Musica dal vivo, giochi di luci colorate, pattinaggio artistico e una cornice di ghiaccio. Sulle note di "New York, New York", nella splendida pista del Wollman Rink a Central Park, è andata in scena ieri la sfilata di moda pattinata di Moncler Grenoble. Protagonisti della serata atleti professionisti con indosso i capi della nuova collezione autunno/inverno 2012. I pattinatori-modelli si sono esibiti in una suggestiva danza sul ghiaccio, accompagnati da un’orchestra di musicisti newyorkesi. Tra acrobazie e piroette hanno affascinato il pubblico con la suggestiva coreografia ideata da Luam, famosa per aver collaborato con Beyonce, Rihanna, Kelly Rowland e Britney Spears. Tema ispiratore della collezione la rivoluzione della plastica, nelle forme visionarie di Joe Colombo, e la duttilità grafica negli arredi immaginati da Vico Magistretti. Ma anche i vinili e i tessuti plastici della couture francese, che negli anni ’60 si ispirava al mondo sportivo e tecnico dello sci, insieme con uno stile space age alla Kubrick di 2001 - Odissea nello spazio.

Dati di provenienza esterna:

(** * Token service and auth gate of the restaurant-management backend

    A shallow embedding of [helpers/tokenHelper.go] (GenerateAllTokens,
    UpdateAllTokens, ValidateToken) and of the gin middleware
    [middleware.Authentication], together with the parts of the libraries
    they call: [github.com/dgrijalva/jwt-go] (v3), [net/http] headers,
    the gin request context and the MongoDB upsert.

    Go strings and byte slices are modelled as [string] (a list of bytes),
    Unix timestamps as [Z], maps as [gmap].  Package-level state
    (SECRET_KEY, the wall clock, the "user" collection) lives in a [World]
    that is threaded through a small state-and-panic monad. *)

From Stdlib Require Import ZArith Ascii String DecimalString DecimalZ.
From Stdlib Require Import Decimal DecimalPos.
From stdpp Require Import base option list strings gmap sorting.

Local Open Scope string_scope.
Local Open Scope Z_scope.

(** ** Go values *)

(** A Go [error] is represented by the text its [Error()] method returns;
    a nil error is [None]. *)
Definition error : Type := string.

(** A call returning [(T, error)] where exactly one of the two is set. *)
Inductive res (A : Type) : Type :=
| Ok (v : A)
| Err (e : error).
Arguments Ok {A} v.
Arguments Err {A} e.

(** ** Package [strings] *)

Module strings.

(** [strings.Split(s, ".")]: the substrings between the dots, in order. *)
Fixpoint Split (s : string) : list string :=
  match s with
  | EmptyString => [EmptyString]
  | String c r =>
      if Ascii.eqb c "."
      then EmptyString :: Split r
      else match Split r with
           | x :: xs => String c x :: xs
           | [] => [String c EmptyString]
           end
  end.

(** [strings.Join(parts, ".")]. *)
Fixpoint Join (parts : list string) : string :=
  match parts with
  | [] => ""
  | [x] => x
  | x :: rest => x +:+ "." +:+ Join rest
  end.

Definition lower (c : ascii) : ascii :=
  let n := nat_of_ascii c in
  if ((65 <=? n) && (n <=? 90))%nat then ascii_of_nat (n + 32) else c.

(** [strings.ToLower] on the ASCII letters. *)
Fixpoint ToLower (s : string) : string :=
  match s with
  | EmptyString => EmptyString
  | String c r => String (lower c) (ToLower r)
  end.

(** [strings.HasPrefix(s, prefix)]. *)
Definition HasPrefix (s prefix : string) : bool := String.prefix prefix s.

(** No byte of [s] is a dot. *)
Fixpoint dotless (s : string) : bool :=
  match s with
  | EmptyString => true
  | String c r => negb (Ascii.eqb c ".") && dotless r
  end.

End strings.

(** ** The process state *)

(** BSON values stored in documents of the "user" collection. *)
Inductive bson : Type :=
| BString (s : string)
| BDateTime (t : Z).

Global Instance bson_eq_dec : EqDecision bson.
Proof. solve_decision. Defined.

(** A MongoDB document: field name to value. *)
Abbreviation Document := (gmap string bson).

(** Package-level state of the server process.
    - [SECRET_KEY]: the signing key read from the environment at start-up;
    - [clock]: what [time.Now().Unix()] reads, in seconds; it stands still
      during one call, and instants are far from the bounds of [int64], so
      they are kept in [Z];
    - [userCollection]: the documents of the "user" collection, in
      insertion order;
    - [db_fault]: the error the database driver answers with, if any. *)
Record World : Type := mkWorld {
  SECRET_KEY : string;
  clock : Z;
  userCollection : list Document;
  db_fault : option error;
}.

(** The result of running Go code: it returns, or it panics. *)
Inductive outcome (A : Type) : Type :=
| Returned (a : A)
| Panicked (v : string).
Arguments Returned {A} a.
Arguments Panicked {A} v.

(** Computations over the process state that may panic. *)
Definition M (A : Type) : Type := World → outcome A * World.

Global Instance M_ret : MRet M := λ A a w, (Returned a, w).
Global Instance M_bind : MBind M := λ A B f m w,
  match m w with
  | (Returned a, w') => f a w'
  | (Panicked v, w') => (Panicked v, w')
  end.

Definition panic {A : Type} (v : string) : M A := λ w, (Panicked v, w).
Definition gets {A : Type} (f : World → A) : M A := λ w, (Returned (f w), w).
Definition modify (f : World → World) : M unit := λ w, (Returned tt, f w).

(** [time.Now().Local().Unix()] *)
Definition time_Now : M Z := gets clock.

(** The run-time panic raised on a nil pointer dereference. *)
Definition nil_dereference : string :=
  "runtime error: invalid memory address or nil pointer dereference".

(** ** Package [jwt] (github.com/dgrijalva/jwt-go, v3)

    The control flow of the library functions the token helper calls
    ([NewWithClaims], [SignedString], [ParseWithClaims], [StandardClaims.Valid],
    the HS256 signing method) is transcribed; what they delegate to
    ([encoding/base64], [encoding/json], [crypto/hmac], the formatting of a
    [time.Duration]) is an interface, [Primitives]. *)

Module jwt.

(** A JSON value held in the token header: only strings are inspected. *)
Inductive jvalue : Type :=
| JString (s : string)
| JOther.

(** [ValidationError], with the bit flags of [Errors]. *)
Record ValidationError : Type := mkValidationError {
  Inner : option error;
  Errors : N;
  text : string;
}.

Definition ValidationErrorMalformed : N := 1.
Definition ValidationErrorUnverifiable : N := 2.
Definition ValidationErrorSignatureInvalid : N := 4.
Definition ValidationErrorExpired : N := 16.
Definition ValidationErrorIssuedAt : N := 32.
Definition ValidationErrorNotValidYet : N := 128.

Definition NewValidationError (errorText : string) (errorFlags : N) : ValidationError :=
  {| Inner := None; Errors := errorFlags; text := errorText |}.

(** [func (e ValidationError) Error() string] *)
Definition Error (e : ValidationError) : string :=
  match Inner e with
  | Some inner => inner
  | None => if decide (text e = "") then "token is invalid" else text e
  end.

(** [func (e *ValidationError) valid() bool] *)
Definition valid (e : ValidationError) : bool := (Errors e =? 0)%N.

Definition ErrInvalidKeyType : error := "key is of invalid type".
Definition ErrHashUnavailable : error := "the requested hash function is unavailable".
Definition ErrSignatureInvalid : error := "signature is invalid".

(** The standard claims; only the three instants are read by [Valid]. *)
Record StandardClaims : Type := mkStandardClaims {
  Audience : string;
  ExpiresAt : Z;
  Id : string;
  IssuedAt : Z;
  Issuer : string;
  NotBefore : Z;
  Subject : string;
}.

(** [StandardClaims{}] and [StandardClaims{ExpiresAt: exp}]. *)
Definition StandardClaims_zero : StandardClaims :=
  {| Audience := ""; ExpiresAt := 0; Id := ""; IssuedAt := 0;
     Issuer := ""; NotBefore := 0; Subject := "" |}.
Definition StandardClaims_exp (exp : Z) : StandardClaims :=
  {| Audience := ""; ExpiresAt := exp; Id := ""; IssuedAt := 0;
     Issuer := ""; NotBefore := 0; Subject := "" |}.

Definition verifyExp (exp now : Z) (required : bool) : bool :=
  if (exp =? 0)%Z then negb required else (now <=? exp)%Z.
Definition verifyIat (iat now : Z) (required : bool) : bool :=
  if (iat =? 0)%Z then negb required else (iat <=? now)%Z.
Definition verifyNbf (nbf now : Z) (required : bool) : bool :=
  if (nbf =? 0)%Z then negb required else (nbf <=? now)%Z.

(** A signing method: its name, [Sign] and [Verify].  Keys are byte
    slices throughout. *)
Record SigningMethod : Type := mkSigningMethod {
  Alg : string;
  Sign : string → string → res string;
  Verify : string → string → string → option error;
}.

(** What the library delegates to other packages, for a claims type [C]. *)
Class Primitives (C : Type) : Type := {
  (** unpadded base64url, [EncodeSegment] and [DecodeSegment] *)
  EncodeSegment : string → string;
  DecodeSegment : string → res string;
  (** [json.Marshal] and [json.Unmarshal] of the token header *)
  json_Marshal_header : gmap string jvalue → res string;
  json_Unmarshal_header : string → res (gmap string jvalue);
  (** [json.Marshal] of the claims; [Decoder.Decode] into a claims
      struct, giving the struct as the decoder leaves it *)
  json_Marshal_claims : C → res string;
  json_Decode_claims : string → C → C * option error;
  (** HMAC-SHA256 of a message under a key, and whether the hash is
      linked into the binary *)
  hmac_sha256 : string → string → string;
  sha256_Available : bool;
  (** the registered signing methods other than HS256 *)
  registered : string → option SigningMethod;
  (** [fmt.Sprintf("%v", d)] for a duration of [d] seconds *)
  fmt_Duration : Z → string;
}.
Lemma monitor_never_exits_witness :
  let m := boot "" sample_table in
  (exists m', runcmd (K := i386 flat_walk) 8 0 0 (boot "kerninfo" ∅)
              = Ret 0 m') /\
  (exists m',
     monitor (K := i386 flat_walk) 8
       [Some (chars "help" ++ [NUL]);
        Some (chars "setperm 0x1000 0 W" ++ [NUL]);
        Some (chars "showmp 0x1000 0x1000" ++ [NUL]);
        Some (chars "quit" ++ [NUL]);
        Some (chars "exit" ++ [NUL])] 0 m = Blocked m' /\
     memory m' !! 0xf0400004 = Some 0x1005).
Proof.
  intros m. split.
  - destruct (runcmd (K := i386 flat_walk) 8 0 0 (boot "kerninfo" ∅))
      as [r m'| | | |] eqn:Hrun; try (vm_compute in Hrun; discriminate).
    exists m'.
    destruct (proj1 (proj2 (monitor_never_exits (K := i386 flat_walk)))
                8%nat 0%nat 0 _ r m' Hrun) as [-> _].
    reflexivity.
  - eexists. split; vm_compute; reflexivity.
Defined.

(** ** The range loop of [showmappings] *)

Section RangeLoop.
Context `{K : Kernel}.

(** One round never runs out of steps: it has no loop of its own. *)
Lemma showmappings_body_no_timeout begin m :
  showmappings_body begin m <> Timeout.
Proof.
  unfold showmappings_body, bind, walk.
  destruct (pgdir_walk begin 1 (memory m)) as [pte mem'].
  destruct (pte =? 0); [done|]. unfold ret, load. simpl.
  destruct (mem' !! pte) as [e|] eqn:He; [|done].
  destruct (negb (Z.land e PTE_P =? 0)); [|done].
  cbn [cprintf]. unfold myprint, bind, load. simpl. by rewrite He.
Qed.

Lemma mod_add_page b : (b + PGSIZE) mod PGSIZE = b mod PGSIZE.
Proof.
  replace (b + PGSIZE) with (b + 1 * PGSIZE) by lia. apply Z_mod_plus_full.
Qed.

Lemma page_fits q : 0 < PGSIZE -> 2 ^ 32 = q * PGSIZE -> PGSIZE <= 2 ^ 32.
Proof.
  intros HP Hq.
  assert (0 < q).
  { destruct (Z_lt_le_dec 0 q); [done|].
    assert (q * PGSIZE <= 0) by (apply Z.mul_nonpos_nonneg; lia). lia. }
  rewrite Hq. replace PGSIZE with (1 * PGSIZE) at 1 by lia.
  apply Z.mul_le_mono_nonneg_r; lia.
Qed.

(** As long as no counter value reached from [begin] wraps around, the
    distance to [end'] bounds the number of rounds. *)
Lemma showmappings_loop_ends end' n : forall begin fuel m,
  0 < PGSIZE ->
  0 <= begin ->
  (forall b, begin <= b <= end' -> b mod PGSIZE = begin mod PGSIZE ->
             b + PGSIZE < 2 ^ 32) ->
  (Z.to_nat (end' + 1 - begin) <= n)%nat ->
  (n < fuel)%nat ->
  showmappings_loop fuel begin end' m <> Timeout.
Proof.
  induction n as [|n IH]; intros begin fuel m HP Hb Hnowrap Hn Hfuel;
    (destruct fuel as [|fuel]; [lia|]); cbn [showmappings_loop].
  - by rewrite (proj2 (Z.leb_gt _ _)) by lia.
  - destruct (begin <=? end') eqn:Hle; [|done]. apply Z.leb_le in Hle.
    unfold bind.
    destruct (showmappings_body begin m) as [[] m1| | | |] eqn:Hbody;
      try done; [|by apply showmappings_body_no_timeout in Hbody].
    assert (Hstep : u32 (begin + PGSIZE) = begin + PGSIZE).
    { unfold u32. apply Z.mod_small.
      specialize (Hnowrap begin). lia. }
    rewrite Hstep. apply IH; try lia.
    intros b Hb' Hmod. apply Hnowrap; [lia|].
    rewrite Hmod. apply mod_add_page.
Qed.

I colori, nella linea femminile, sono neutri e richiamano la montagna con i suoi elementi fondamentali: ghiaccio, pietra, neve. Solo il blu navy e il rosso fiamma fanno da contrasto. Particolari i coprispalla: simili a gusci protettivi, sono realizzati in naplak, tessuto tipico delle borse sixties ed evoluzione dello storico laqué Moncler. Inserti in PVC trasparente lasciano intravedere l’imbottitura interna, mentre i volumi arrotondati delle giacche contrastano con le linee asciutte dei pantaloni, tutti in tessuti stretch. Ma Moncler non usa solo materiali tecnici: nelle giacche e nei giubbotti esplodono pellicce di finn raccoon, volpe argentina, alpaca, capra leggerissima effetto mongolia, spesso mescolate con i nylon, le lane, gli inserti in pelle e in cordura. Lo stile è quello patch degli anni ’60, che il marchio ha fatto suo fin dagli esordi. Nei capi più caldi della collezione la protagonista è la lana, compatta e a punto stuoia o ricca e lavorata a punto pelliccia.
Qualche piccola differenza nella collezione maschile dove, accanto al bianco neve, al rosso fiamma e al blu navy, irrompono cacao, asfalto e cammello. Anche qui i capi in lana, lavorata a mano o a intarsio, ricordano i pullover fatti in casa. I maglioni sono rivestiti all’interno con il pile, in modo da risultare antifreddo e antiacqua sulla neve. Le lane sono di diverso tipo, scozzesi, flanelle e tweed, ricoperte da speciali membrane e termosaldature. Alcuni modelli, invece, usano tessuti giapponesi dalle alte prestazioni. Le imbottiture sono in piuma d’oca, gli inserti rinforzati in cordura sulle spalle e nei punti di maggiore usura. I capispalla e i pantaloni hanno tagli morbidi e avvolgenti.
Mix di materiali e stili anche negli accessori, con doposci femminili rivestiti in naplak, oppure in lana impermeabile e tweed. Nella linea maschile, invece, gli scarponcini da trekking con elementi tratti dalle sneaker, mescolano nylon, suede e gomma.